Plea-bargaining in capital murder cases: Is it fair to victims?

Plea-bargaining in capital murder cases saves taxpayers millions in court costs. But, does it provide justice for victims or their families?

by Susan Funaro
updated February 22, 2023 ·  4min read

The very process seems to bypass the justice that comes standard in a criminal trial. Even worse is the potentially light sentence given to an accused murderer in exchange for an admission of guilt. Yet, prosecutors continue to play "let's make a deal" with captured murderers. The question is: Why?

Deals for information

Prosecutors argue that plea bargaining is an effective tool to elicit information from a potentially uncooperative defendant.

In April 2005, Olympic bombing suspect Eric Rudolph pleaded guilty to avoid the death penalty in exchange for disclosing the whereabouts of his caches of explosives. Rudolph had been arrested for the 1996 Olympic bombings, which left one woman dead and more than 100 people injured. He was also suspected in connection with three other bombings that killed a police officer and critically injured a nurse. As a result of the plea, Rudolph led police to 250 pounds of dynamite that might not have been found had Rudolph been prosecuted.

If the deal removes the murderer from society for life, isn't it the best form of justice served?
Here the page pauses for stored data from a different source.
(** [handleLogout()]. *)
Definition handleLogout (s : app) : app :=
  let service := Session.clearApiKey (apiService s) in
  let jobs := LocalStorageSync.setValue (λ _, []) (generatingImages s, service.2) in
  let workflow := LocalStorageSync.setValue (λ _, Js.Null) (selectedWorkflow s, jobs.2) in
  let text := LocalStorageSync.setValue (λ _, Js.Str "") (prompt s, workflow.2) in
  App_ (service.1, text.2) workflow.1 text.1 jobs.1 [] None (timers s)
       (WebSocketManager.disconnectAll (wsManager s)).

(** The [i]-th pending timer fires. *)
Definition timer_fires (i : nat) (s : app) : app :=
  match timers s !! i with
  | Some (_, App.RemoveGenerating id) =>
      let jobs := LocalStorageSync.setValue (App.remove_job id)
                    (generatingImages s, (apiService s).2) in
      App_ ((apiService s).1, jobs.2) (selectedWorkflow s) (prompt s) jobs.1
           (images s) (error s) (delete i (timers s)) (wsManager s)
  | None => s
  end.

Section Effects.

(** [JSON.stringify], on a value and on the placeholder list. *)
Variable JSON_stringify : Js.value → string.
Variable stringify_jobs : list GeneratingImage.t → string.

(** The effects of the three cells after a render, in the order of their
    hooks in [AppContent]; none of them is debounced. *)
Definition effects (s : app) : app :=
  let workflow :=
    LocalStorageSync.step (StoredText.store JSON_stringify) "lastSelectedWorkflow" None
      (selectedWorkflow s, (apiService s).2) LocalStorageSync.Effect in
  let text :=
    LocalStorageSync.step (StoredText.store JSON_stringify) "lastPrompt" None
      (prompt s, workflow.2) LocalStorageSync.Effect in
  let jobs :=
    LocalStorageSync.step stringify_jobs "generatingImages" None
      (generatingImages s, text.2) LocalStorageSync.Effect in
  App_ ((apiService s).1, jobs.2) workflow.1 text.1 jobs.1 (images s) (error s)
       (timers s) (wsManager s).

End Effects.

End Logout.

(** ** Closing states of sockets *)

Module Closing.

(** The state [ws.close()] leaves a socket in. *)
Definition closed_by_close (s : WebSocketManager.readyState) : WebSocketManager.readyState :=
  match s with
  | WebSocketManager.CONNECTING | WebSocketManager.OPEN => WebSocketManager.CLOSING
  | _ => s
  end.

(** A socket that may still deliver or is about to. *)
Definition live (s : WebSocketManager.readyState) : bool :=
  match s with
  | WebSocketManager.CONNECTING | WebSocketManager.OPEN => true
  | _ => false
  end.

(** The job id a recorded callback was invoked with. *)
Definition job_of (c : WebSocketManager.callback) : string :=
  match c with
  | WebSocketManager.onProgress p _ => p
  | WebSocketManager.onComplete p _ => p
  | WebSocketManager.onError p _ => p
  end.

End Closing.

(** ** Further concrete inputs *)

Module MoreExamples.

(** The frame [{ type: 'progress', data: { status: 'completed' } }] in JSON
    and the value it parses to. *)
Definition completed_text : string :=
  "{" +:+ Examples.quoted "type" +:+ ":" +:+ Examples.quoted "progress" +:+ ","
  +:+ Examples.quoted "data" +:+ ":{" +:+ Examples.quoted "status" +:+ ":"
  +:+ Examples.quoted "completed" +:+ "}}".

Definition completed_value : Js.value :=
  Js.Obj [("type", Js.Str "progress");
          ("data", Js.Obj [("status", Js.Str "completed")])].

(** [JSON.parse] on that frame and on the texts of [Examples.JSON_parse]. *)
Definition JSON_parse (text : string) : option Js.value :=
  if bool_decide (text = completed_text) then Some completed_value
  else Examples.JSON_parse text.

(** A manager with one open socket for [job-1]. *)
Definition one_open : WebSocketManager.manager :=
  WebSocketManager.run JSON_parse WebSocketManager.empty
    [WebSocketManager.Connect "job-1" "wf" "sunset" Js.Null;
     WebSocketManager.Opened 0].

(** A serialiser for stored values that are no strings; the examples store
    strings only. *)
Definition JSON_stringify (v : Js.value) : string := "null".

(** Collaborators that accept a local submission as job [job-7], with the
    other services down. *)
Definition accepting : ∀ A, Api.request A → Async.result A :=
  λ A req,
    match req in Api.request T return Async.result T with
    | Api.generationService_generate _ =>
        Async.Fulfilled (Api.GenerationResponse_ "job-7" "queued" None)
    | _ => Async.Rejected (Some "Network Error")
    end.

(** The remote service succeeds with artifact [a]; the history answers
    with the given page. *)
Definition remote_ok (page : list ImageMetadata.t) : ∀ A, Api.request A → Async.result A :=
  λ A req,
    match req in Api.request T return Async.result T with
    | Api.googleAiService_generate _ =>
        Async.Fulfilled (Api.GoogleAIGenerateResponse_ "success" "ok" (Some "a"))
    | Api.imageService_list _ _ =>
        Async.Fulfilled (Api.ImageListResponse_ page (Z.of_nat (length page)) 1 50)
    | _ => Async.Rejected (Some "Network Error")
    end.

(** Two tracked jobs and a history of two artifacts. *)
Definition two_jobs : App.state :=
  App.State [Examples.job "job-1" "processing" (Some 1000);
             Examples.job "job-2" "queued" (Some 2000)]
            [Examples.image "b" 50; Examples.image "c" 40] None [].

(** The pager after the first page: twenty images held, more to come. *)
Definition first_page : list ImageMetadata.t :=
  (λ n : nat, Examples.image (pretty n) (1000 - Z.of_nat n)) <$> seq 0 20.

Definition after_first_page : Pager.state := Pager.State first_page 1 true false.

(** A cell after its mount on an empty store and the effect of the mount. *)
Definition mounted {T} (initialValue : T) : @LocalStorageSync.hook T :=
  LocalStorageSync.Hook initialValue false None false.

(** The component of a session with key [k3y]: workflow [wf] selected, the
    default prompt, two tracked jobs with a timer armed for the first, and
    the store as the hooks and the service have written it. *)
Definition logged_in : Logout.app :=
  Logout.App_
    (Some "k3y",
     {["api_key" := "k3y"; "lastSelectedWorkflow" := "wf";
       "generatingImages" := "job-1,job-2"]})
    (mounted (Js.Str "wf")) (mounted (Js.Str "a beautiful landscape"))
    (mounted (App.generatingImages two_jobs))
    (App.images two_jobs) None [(2000, App.RemoveGenerating "job-1")] one_open.

(** A prompt of a space, a no-break space (U+00A0) and an ideographic
    space (U+3000). *)
Definition blank_prompt : string := Examples.utf8 [32; 194; 160; 227; 128; 128].

(** The history answers every page with the two images given. *)
Definition short_page : ∀ A, Api.request A → Async.result A :=
  Examples.history [Examples.image "y" 2; Examples.image "z" 1].

(** The overrides of workflow [wf] before the panel sets [steps] to [30];
    the state afterwards is [Examples.overrides_value]. *)
Definition overrides_before : list (string * Js.value) :=
  [("wf", Js.Obj [("steps", Js.Num 20 0); ("seed", Js.Str ""); ("sampler", Js.Null)])].

End MoreExamples.

(** * Properties *)

(** ** Arrays *)

Lemma array_get_of_nat {A} (l : list A) (i : nat) :
  array_get l (Z.of_nat i) = l !! i.
Proof.
  unfold array_get. destruct (Z.ltb_spec (Z.of_nat i) 0) as [H|H]; [lia|].
  by rewrite Nat2Z.id.
Qed.

Lemma array_get_negative {A} (l : list A) (i : Z) : i < 0 → array_get l i = None.
Proof. intros H. unfold array_get. by destruct (Z.ltb_spec i 0); [|lia]. Qed.

Lemma array_get_beyond {A} (l : list A) (i : Z) :
  Z.of_nat (length l) ≤ i → array_get l i = None.
Proof.
  intros H. unfold array_get. destruct (Z.ltb_spec i 0); [done|].
  apply lookup_ge_None. lia.
Qed.

(** [findIndex] returns the first position that satisfies the predicate. *)
Lemma findIndex_from_found {A} (p : A → bool) (l : list A) (b : Z) (i : nat) (x : A) :
  l !! i = Some x → p x = true →
  ∃ k y, (k ≤ i)%nat ∧ l !! k = Some y ∧ p y = true
         ∧ (∀ j z, (j < k)%nat → l !! j = Some z → p z = false)
         ∧ findIndex_from p l b = b + Z.of_nat k.
Proof.
  revert b i. induction l as [|a l IH]; intros b i Hi Hp; [done|].
  simpl. destruct (p a) eqn:Ha.
  - exists O, a. split_and!; [lia|done|done| |lia]. intros j z Hj. lia.
  - destruct i as [|i]; simpl in Hi; [congruence|].
    destruct (IH (b + 1) i Hi Hp) as (k & y & Hk & Hy & Hpy & Hfirst & Heq).
    exists (S k), y. split_and!; [lia|done|done| |lia].
    intros [|j] z Hj Hz; simpl in Hz; [congruence|]. apply (Hfirst j); [lia|done].
Qed.
(** * taro2-to-3: the command-line driver [bin/cli.js]

    A shallow embedding of the driver that migrates a Taro 2 project to
    Taro 3: it checks the git state, builds the project model, runs the
    three jscodeshift passes one after the other, renders a babel
    configuration and reconciles the dependencies of [package.json].

    The driver is effectful glue.  Its effects are modelled by a small
    monad over the file system that also records, in order, every action
    the process performs.  A write of Node's [fs] can fail; whether it does
    is up to the host.  Third-party packages ([execa], [ejs], [semver],
    [inquirer], [read-pkg-up], [is-git-clean], [chalk], [cli-table], Node's
    [path] and [os]) and the modules of the repository that [cli.js] only
    requires ([./project], [./taroDeps], [../transforms/utils/marker]) are
    the fields of one record, [host]; every theorem holds for every host.

    The three passes themselves are not part of [cli.js]; the last part of
    the definitions models them on a small syntax tree. *)

From stdpp Require Import base gmap list strings pretty.
From Stdlib Require Import ZArith Lia.

Open Scope Z_scope.

(** ** JavaScript values the driver handles *)

Module JS.

(** A string is falsy exactly when it is empty. *)
Definition truthy (s : string) : bool :=
  match s with
  | EmptyString => false
  | String _ _ => true
  end.

(** [Array.prototype.join] on an array of strings. *)
Fixpoint join (sep : string) (l : list string) : string :=
  match l with
  | [] => ""
  | x :: l' =>
      match l' with
      | [] => x
      | _ :: _ => x +:+ sep +:+ join sep l'
      end
  end.

Definition lower (c : Ascii.ascii) : Ascii.ascii :=
  let n := Ascii.N_of_ascii c in
  if ((65 <=? n) && (n <=? 90))%N then Ascii.ascii_of_N (n + 32) else c.

(** [String.prototype.toLowerCase].  Strings are byte strings here; the
    only use is a search for an ASCII phrase, on which bytes above 127,
    left as they are, have no influence. *)
Fixpoint toLowerCase (s : string) : string :=
  match s with
  | EmptyString => EmptyString
  | String c s' => String (lower c) (toLowerCase s')
  end.

(** [String.prototype.includes]. *)
Fixpoint includes (s sub : string) : bool :=
  String.prefix sub s ||
  match s with
  | EmptyString => false
  | String _ s' => includes s' sub
  end.

(** An object with string keys, as the list of its own properties in the
    order [Object.keys] enumerates them.  The keys of one object are
    pairwise distinct; none of the objects of the driver has a key that
    is an array index, so that enumeration order is insertion order. *)
Definition obj (V : Type) : Type := list (string * V).

(** [o[k]] *)
Fixpoint get {V} (o : obj V) (k : string) : option V :=
  match o with
  | [] => None
  | (k', v) :: o' => if decide (k' = k) then Some v else get o' k
  end.

(** [o[k] = v]: an existing key keeps its place. *)
Fixpoint set {V} (o : obj V) (k : string) (v : V) : obj V :=
  match o with
  | [] => [(k, v)]
  | (k', v') :: o' =>
      if decide (k' = k) then (k, v) :: o' else (k', v') :: set o' k v
  end.

(** [Object.keys(o)] *)
Definition keys {V} (o : obj V) : list string := o.*1.

(** A thrown [Error]: [execa] and [is-git-clean] attach the child's
    [stderr] to it. *)
Record error := Error {
  ename : string;
  message : string;
  stderr : option string
}.

#[global] Instance error_eq_dec : EqDecision error.
Proof. solve_decision. Defined.

(** [String(err)], that is [Error.prototype.toString]. *)
Definition error_text (e : error) : string :=
  match ename e, message e with
  | EmptyString, m => m
  | n, EmptyString => n
  | n, m => n +:+ ": " +:+ m
  end.

(** What the driver hands to [fs.appendFileSync] as data: a string, or the
    [Error] object it has caught. *)
Inductive chunk : Type :=
| Text (s : string)
| Object (e : error).

#[global] Instance chunk_eq_dec : EqDecision chunk.
Proof. solve_decision. Defined.

(** The text [fs] writes for [data] when it accepts it: an object is
    turned into a string. *)
Definition chunk_text (data : chunk) : string :=
  match data with
  | Text s => s
  | Object e => error_text e
  end.

(** What a call into the outside hands back: a value, or an exception
    (a rejected promise for the asynchronous ones). *)
Inductive result (A : Type) : Type :=
| Ok (a : A)
| Err (e : error).
Arguments Ok {A} a.
Arguments Err {A} e.

Definition is_ok {A} (r : result A) : bool :=
  match r with Ok _ => true | Err _ => false end.

End JS.

(** ** Data of the driver *)

(** The files on disk: path to content. *)
Abbreviation fs := (gmap string string).

(** What [cli.js] reads of a [Project] instance. *)
Record project := Project {
  sourceRoot : string;
  pages : list string
}.

(** An entry of [taroDeps.install]: [{name, version, dev}]. *)
Record dep := Dep {
  name : string;
  version : string;
  dev : bool
}.

(** The module [./taroDeps]. *)
Record registry := Registry {
  install : list dep;
  upgrade : list string;
  deprecated : list string
}.

(** The marker set [marker.output()] resolves to: package name to count. *)
Abbreviation markers := (JS.obj Z).

(** [package.json] as far as the driver looks into it: each dependency
    property, when present, is an object from package name to version
    range, which is what the manifest format prescribes. *)
Abbreviation manifest := (JS.obj (JS.obj string)).

(** The parsed command line ([yargs-parser]), by the fields [cli.js] reads.
    [force] and [style] are only tested for truthiness.  [cpus] and
    [gitignore] are tested and then handed on to jscodeshift: [None] stands
    for an absent or falsy value, [Some s] for a truthy one whose text is
    [s].  [pages] is a string once [bootstrap] has set it. *)
Record options := Options {
  force : bool;
  cpus : option string;
  gitignore : option string;
  style : bool;
  opt_pages : option string
}.
(** *** The statistics mapping *)

Lemma set_value_key key variable_name value_dict v :
  dict_get key value_dict = Some v ->
  set_value (VStr key) variable_name value_dict = Ok v.
Proof.
  induction value_dict as [|[k v'] items IH]; simpl; [discriminate|].
  rewrite (String.eqb_sym key k). destruct (String.eqb k key); [|exact IH].
  now inversion 1.
Qed.

Lemma dict_get_setitem k k' v d :
  dict_get k (dict_setitem k' v d) = if String.eqb k' k then Some v else dict_get k d.
Proof.
  induction d as [|[k0 v0] items IH]; simpl.
  - reflexivity.
  - destruct (String.eqb k0 k') eqn:E0; simpl.
    + apply String.eqb_eq in E0. subst k0. now destruct (String.eqb k' k).
    + rewrite IH. destruct (String.eqb k0 k) eqn:E1; [|reflexivity].
      apply String.eqb_eq in E1. subst k0. now rewrite String.eqb_sym, E0.
Qed.

Lemma dict_setitem_keeps k k' v d :
  is_Some (dict_get k d) -> is_Some (dict_get k (dict_setitem k' v d)).
Proof. rewrite dict_get_setitem. destruct (String.eqb k' k); eauto. Qed.

Lemma dict_setitem_sets k v d : is_Some (dict_get k (dict_setitem k v d)).
Proof. rewrite dict_get_setitem, String.eqb_refl. eauto. Qed.

Ltac bind_Ok_inv H :=
  let st := fresh "st" in let a := fresh "a" in let e := fresh "e" in
  let H1 := fresh "H" in let He := fresh "H" in
  apply bind_inv in H as [(st & a & H1 & H)|(e & _ & He)]; [|discriminate He].

Lemma force_rms_statistics_dict keys d st st' d' :
  force_rms_statistics keys d st = (st', Ok d') ->
  (forall k, is_Some (dict_get k d) -> is_Some (dict_get k d'))
  /\ ("force_rms" ∈ keys -> is_Some (dict_get "dataset_force_rms" d')).
Proof.
  unfold force_rms_statistics. intros H.
  destruct (decide ("force_rms" ∈ keys)) as [Hk|Hk].
  - do 3 bind_Ok_inv H. inversion H; subst. split.
    + intros k. apply dict_setitem_keeps.
    + intros _. apply dict_setitem_sets.
  - inversion H; subst. tauto.
Qed.

Lemma energy_statistics_dict keys d st st' d' :
  energy_statistics keys d st = (st', Ok d') ->
  (forall k, is_Some (dict_get k d) -> is_Some (dict_get k d'))
  /\ ("energy_std" ∈ keys \/ "energy_mean" ∈ keys ->
      is_Some (dict_get "dataset_energy_mean" d')
      /\ is_Some (dict_get "dataset_energy_std" d')).
Proof.
  unfold energy_statistics. intros H.
  destruct (decide ("energy_std" ∈ keys ∨ "energy_mean" ∈ keys)) as [Hk|Hk].
  - do 3 bind_Ok_inv H. destruct a1 as [mean std]. inversion H; subst. split.
    + intros k Hd. now do 2 apply dict_setitem_keeps.
    + intros _. split; [apply dict_setitem_keeps|]; apply dict_setitem_sets.
  - inversion H; subst. tauto.
Qed.

Lemma per_species_statistics_dict keys sigma d st st' d' :
  per_species_statistics keys sigma d st = (st', Ok d') ->
  (forall k, is_Some (dict_get k d) -> is_Some (dict_get k d'))
  /\ ("per_species_energy_std" ∈ keys \/ "per_species_energy_mean" ∈ keys ->
      is_Some (dict_get "dataset_per_species_energy_mean" d')
      /\ is_Some (dict_get "dataset_per_species_energy_std" d')).
Proof.
  unfold per_species_statistics. intros H.
  destruct (decide ("per_species_energy_std" ∈ keys ∨ "per_species_energy_mean" ∈ keys))
    as [Hk|Hk].
  - do 4 bind_Ok_inv H. destruct a2 as [mean std]. inversion H; subst. split.
    + intros k Hd. now do 2 apply dict_setitem_keeps.
    + intros _. split; [apply dict_setitem_keeps|]; apply dict_setitem_sets.
  - inversion H; subst. tauto.
Qed.

Lemma family_names name mode :
  family name = Some mode ->
  name = "force_rms" \/ name = "energy_mean" \/ name = "energy_std"
  \/ name = "per_species_energy_mean" \/ name = "per_species_energy_std".
Proof.
  unfold family.
  destruct (String.eqb name "force_rms") eqn:E1;
    [apply String.eqb_eq in E1; tauto|].
  destruct (String.eqb name "energy_mean") eqn:E2;
    [apply String.eqb_eq in E2; tauto|].
  destruct (String.eqb name "energy_std") eqn:E3;
    [apply String.eqb_eq in E3; tauto|].
  destruct (String.eqb name "per_species_energy_mean") eqn:E4;
    [apply String.eqb_eq in E4; tauto|].
  destruct (String.eqb name "per_species_energy_std") eqn:E5;
    [apply String.eqb_eq in E5; tauto|].
  discriminate.
Qed.

Lemma get_statistics_dict keys sigma st st' d name mode :
  get_statistics keys sigma st = (st', Ok d) ->
  name ∈ keys ->
  family name = Some mode ->
  is_Some (dict_get ("dataset_" +:+ name) d).
Proof.
  unfold get_statistics. intros H Hk Hf.
  bind_Ok_inv H. bind_Ok_inv H.
  apply force_rms_statistics_dict in H0 as [_ F1].
  apply energy_statistics_dict in H1 as [K2 F2].
  apply per_species_statistics_dict in H as [K3 F3].
  destruct (family_names _ _ Hf) as [-> | [-> | [-> | [-> | ->]]]]; simpl.
  - apply K3, K2, F1, Hk.
  - apply K3, F2. now right.
  - apply K3, F2. now left.
  - apply F3. now right.
  - apply F3. now left.
Qed.

Lemma resolve_global_inv st st' g :
  resolve_global st = (st', Ok g) ->
  exists st1,
    determine_statistics st = (st1, Ok (req g))
    /\ get_statistics (keys (req g)) (sigma (rescale (req g))) st1
       = (st', Ok (dataset_statistics g))
    /\ set_value (global_shift (rescale (req g))) "global_shift" (dataset_statistics g)
       = Ok (resolved_shift g)
    /\ set_value (global_scale (rescale (req g))) "global_scale" (dataset_statistics g)
       = Ok (resolved_scale g).
Proof.
  unfold resolve_global. intros H. bind_Ok_inv H.
  destruct (bool_decide _ && negb _); [discriminate|].
  do 3 bind_Ok_inv H. inversion H; subst. simpl.
  unfold lift in H2, H3. inversion H2. inversion H3. subst. eauto 6.
Qed.

(** *** The kinds of the resolved values *)













Lemma passes_NoDup keys l : passes keys l -> NoDup (map modes l).
Proof.
  intros (l1 & l2 & l3 & -> & [->|(_ & c1 & -> & M1)] & [->|(_ & c2 & -> & M2)]
          & [->|(_ & c3 & -> & M3)]); simpl;
    rewrite ?M1, ?M2, ?M3; compute_done.
Qed.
Yet, families of victims have expressed deep disappointment with plea bargaining.

When prosecutors offered Green River serial killer Gay Ridgway 48 life terms without parole in exchange for his other victims' locations, the families of the confirmed victims were angry yet ultimately understanding. The unconfirmed victims' families would also need resolution, and the plea was directed towards helping these families. Often, prosecutors must weigh the information gained from the plea against the desire for justice. In Ridgway's case, there were so many unconfirmed victims that information about their whereabouts was critical.

Dealing for a sure thing

Many supporters posit that plea bargains ensure that the criminal is put behind bars. Cases that go to trial can often produce disappointing results because juries are notoriously difficult to predict. A trial is no guarantee that the defendant will be put away, even with the best evidence.

A prosecutor's best defense is to cut a deal with the accused murderer where the facts of the case are weak or where there is fear the jury will acquit.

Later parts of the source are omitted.